START Extracted records
(** NewEmbed new a embed object from a result *)
Definition NewEmbed (c : NotifyConfig) (result : probe.Result) : Embed :=
  let message :=
    "**Availability**" ++ nl ++ ">" ++ tab ++ " **Up**:  `%s`  **Down** `%s`  -  **SLA**: `%.2f %%`"
      ++ nl ++ "**Probe Times**" ++ nl ++ ">" ++ tab ++ "**Total** : `%d` ( %s )"
      ++ nl ++ "**Lastest Probe**" ++ nl ++ ">" ++ tab ++ "%s | %s"
      ++ nl ++ ">" ++ tab ++ "`%s ` " in
  let desc :=
    Sprintf message
      [Duration_arg (time.Duration_Round (probe.Stat_UpTime (probe.Result_Stat result)) time.Second);
       Duration_arg (time.Duration_Round (probe.Stat_DownTime (probe.Result_Stat result)) time.Second);
       fmt.AFloat64 (probe.Result_SLA result);
       fmt.AInt "int64" (probe.Stat_Total (probe.Result_Stat result));
       fmt.AString (probe.StatStatusText (probe.Result_Stat result) probe.Makerdown);
       fmt.AString
         (Time_Format (time.Time_UTC (probe.Result_StartTime result)) (probe.Result_TimeFormat result));
       fmt.AString
         (probe.Status_Emoji (probe.Result_Status result) ++ " "
            ++ probe.Status_String (probe.Result_Status result));
       fmt.AString (probe.Result_Message result)] in
  {| Embed_Author := {| Author_Name := ""; Author_URL := ""; Author_IconURL := "" |};
     Embed_Title :=
       Sprintf "%s - %s"
         [fmt.AString (probe.Result_Name result); fmt.AString (probe.Result_Endpoint result)];
     Embed_URL := "";
     Embed_Color := 239;
     Embed_Description := desc;
     Embed_Timestamp := "";
     Embed_Thumbnail := {| Thumbnail_URL := "" |};
     Embed_Fields := [];
     Embed_Footer := {| Footer_Text := ""; Footer_IconURL := "" |} |}.

(** NewEmbeds return a discord with multiple Embed *)
Definition NewEmbeds (c : NotifyConfig) (probers : list probe.Prober) : Discord :=
  {| Username := "Easeprobe";
     AvatarURL := "https://megaease.cn/favicon.png";
     Content := "**Overall SLA Report**";
     Embeds :=
       fold_left (fun embeds p => (embeds ++ [NewEmbed c (probe.Prober_Result p)])%list) probers [] |}.

(** DryNotifyStat just log the notification message *)
Definition DryNotifyStat (c : NotifyConfig) (probers : list probe.Prober) : M unit :=
  let discord := NewEmbeds c probers in
  match json_Marshal discord with
  | Err err => log_Errorf "error : %v" [error_arg err]
  | Ok json => log_Infof "[%s] Dry notify - %s" [fmt.AString (Kind c); fmt.AString json]
  end.

(** NotifyStat write the all probe stat message to slack *)
Definition NotifyStat (c : NotifyConfig) (probers : list probe.Prober) : M unit :=
  if Dry c then DryNotifyStat c probers
  else
    let discord := NewEmbeds c probers in
    err <- SendDiscordNotification c discord ;;
    match err with
    | Some err =>
        log_Errorf "%v" [error_arg err] ;;;
        match json_Marshal discord with
        | Err _ => log_Errorf "Notify[%s] - %v" [fmt.AString (Kind c); Discord_arg discord]
        | Ok json =>
            log_Errorf "Notify[%s] - %s"
              [NotifyConfig_arg c; fmt.AString (Kind c); fmt.AString json]
        end
    | None => log_Infoln [fmt.AString "Sent the Statstics to Slack Successfully!"]
    end.

End Notifier.

End discord.

(** ** Sample implementations, to run the model on concrete inputs *)

Definition demo_API : probe.API :=
  {| probe.Format := unit;
     probe.Makerdown := tt;
     probe.Status_Emoji :=
       fun s =>
         match s with
         | probe.StatusUp => "✅"
         | probe.StatusDown => "❌"
         | probe.StatusUnknown => "⛔"
         end;
     probe.Status_String :=
       fun s =>
         match s with
         | probe.StatusUp => "up"
         | probe.StatusDown => "down"
         | probe.StatusUnknown => "unknown"
         end;
     probe.Result_Title := fun r => probe.Result_Name r;
     probe.Result_SLA := fun _ => {| float64_bits := 0 |};
     probe.StatStatusText := fun _ _ => "" |}.

(** A runtime whose network gives one fixed answer and whose encoder is
    the model of encoding/json above. *)
Definition demo_Platform (answer : result http.Response error) : discord.Platform :=
  {| discord.json_Marshal := discord.Marshal;
     discord.url_Parse := fun s => Ok {| http.URL_String := s |};
     discord.http_RoundTrip := fun _ _ => answer;
     discord.Time_Format_layout := fun t _ => time.Time_Format_RFC3339 t;
     discord.strconv_FormatFloat := fun _ _ _ => "0.00" |}.

(** The same runtime with an encoder that refuses every value. *)
Definition refusing_Platform (answer : result http.Response error) : discord.Platform :=
  {| discord.json_Marshal := fun _ => Err (errors_New "json: unsupported value");
     discord.url_Parse := fun s => Ok {| http.URL_String := s |};
     discord.http_RoundTrip := fun _ _ => answer;
     discord.Time_Format_layout := fun t _ => time.Time_Format_RFC3339 t;
     discord.strconv_FormatFloat := fun _ _ _ => "0.00" |}.

Definition demo_config : discord.NotifyConfig :=
  {| discord.WebhookURL := "https://discord.com/api/webhooks/1/t"; discord.Dry := false |}.

Definition demo_dry_config : discord.NotifyConfig :=
  {| discord.WebhookURL := "https://discord.com/api/webhooks/1/t"; discord.Dry := true |}.

Definition demo_stat : probe.Stat :=
  {| probe.Stat_Total := 10;
     probe.Stat_Status := fun _ => 0;
     probe.Stat_UpTime := 90 * time.Minute + 499 * time.Millisecond;
     probe.Stat_DownTime := 1500 * time.Millisecond |}.

(** A probe that started half a second after 2023-11-14T22:13:20Z and took
    1,234,567 nanoseconds. *)
Definition demo_result : probe.Result :=
  {| probe.Result_Name := "web";
     probe.Result_Endpoint := "https://example.com";
     probe.Result_StartTime :=
       {| time.unixSec := 1700000000; time.nsec := 500000000; time.loc := time.UTC |};
     probe.Result_TimeFormat := "2006-01-02 15:04:05 UTC";
     probe.Result_RoundTripTime := 1234567;
     probe.Result_Status := probe.StatusUp;
     probe.Result_Message := "ok";
     probe.Result_Stat := demo_stat |}.

Definition demo_prober : probe.Prober := {| probe.Prober_Result := demo_result |}.

(** A probe dated at the first second of the year 10000. *)
Definition far_result : probe.Result :=
  {| probe.Result_Name := "web";
     probe.Result_Endpoint := "https://example.com";
     probe.Result_StartTime :=
       {| time.unixSec := 253402300800; time.nsec := 0; time.loc := time.UTC |};
     probe.Result_TimeFormat := "2006-01-02 15:04:05 UTC";
     probe.Result_RoundTripTime := 1234567;
     probe.Result_Status := probe.StatusUp;
     probe.Result_Message := "ok";
     probe.Result_Stat := demo_stat |}.

Definition answer_500 : result http.Response error :=
  Ok {| http.Response_StatusCode := 500; http.Response_Body := "oops" |}.
Definition answer_204 : result http.Response error :=
  Ok {| http.Response_StatusCode := 204; http.Response_Body := "" |}.

(** A runtime whose URL parser refuses every URL. *)
Definition badurl_Platform : discord.Platform :=
  {| discord.json_Marshal := discord.Marshal;
     discord.url_Parse := fun _ => Err (errors_New "parse: missing protocol scheme");
     discord.http_RoundTrip := fun _ _ => answer_204;
     discord.Time_Format_layout := fun t _ => time.Time_Format_RFC3339 t;
     discord.strconv_FormatFloat := fun _ _ _ => "0.00" |}.
(** * DataWrangling: shaping OSM elements into tabular records (data.py)

    A shallow embedding of the tag handling and element shaping code of
    [data.py]: [update_name], [update_city_name], [handle_tags] and
    [shape_element], with the regular expressions and string methods they
    call.

    Python values are modelled as follows.
    - A string object is a [string] (a sequence of 8-bit characters);
      upper-casing maps [a-z] to [A-Z] and leaves every other character
      alone, as [str.upper] does in the C locale.
    - Python 2 has two kinds of string objects. The XML parser gives a
      [str] for an attribute value that is all ASCII and a [unicode] for
      any other value, so a string that comes from the XML tree is a
      [unicode] exactly when it has a character outside ASCII; the
      method [.upper()] keeps the kind, and a match group is of the kind
      of the string searched. The cells of the frames and the lines
      read from the console are [str] objects. The function
      [str.upper] raises [TypeError] when it is given a [unicode], and a
      [unicode] with a character outside ASCII is equal to no [str].
      The model upper-cases a [unicode] as it does a [str]: the letters
      outside ASCII, which [.upper()] maps too, stay as they are.
    - [element.attrib] and the dicts [node_attribs] / [way_attribs] are
      finite maps [gmap string string]; indexing a dict with a key it
      does not hold raises [KeyError].
    - The two pandas frames are lists of rows, one record field per
      column; every cell holds a [str].
    - An exception is a value of [exn]; code that can raise returns a
      [result].

    The second part of the file adds [is_street_name],
    [audit_street_type], [addmappings], [buildcitiescrossreference] and
    [process_map]. There,
    - a [defaultdict(set)] is a [gmap string (gset string)];
    - standard input is the list of the lines still to be read, and
      [raw_input] at its end is the [EOFError]; a run of a console
      function that an exception ends gives [None];
    - a csv file is the list of its rows, and [process_map] runs over
      the node and way elements that [get_element] yields. *)

From Stdlib Require Import Ascii String List Bool Arith Lia DecimalString.
From stdpp Require Import gmap strings list fin_maps.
END Extracted records
§ **Task details**
Return each line of the listing that holds the word "unit".

§ **Answer space**
Definition DryNotifyStat (c : NotifyConfig) (probers : list probe.Prober) : M unit :=
Definition NotifyStat (c : NotifyConfig) (probers : list probe.Prober) : M unit :=
  {| probe.Format := unit;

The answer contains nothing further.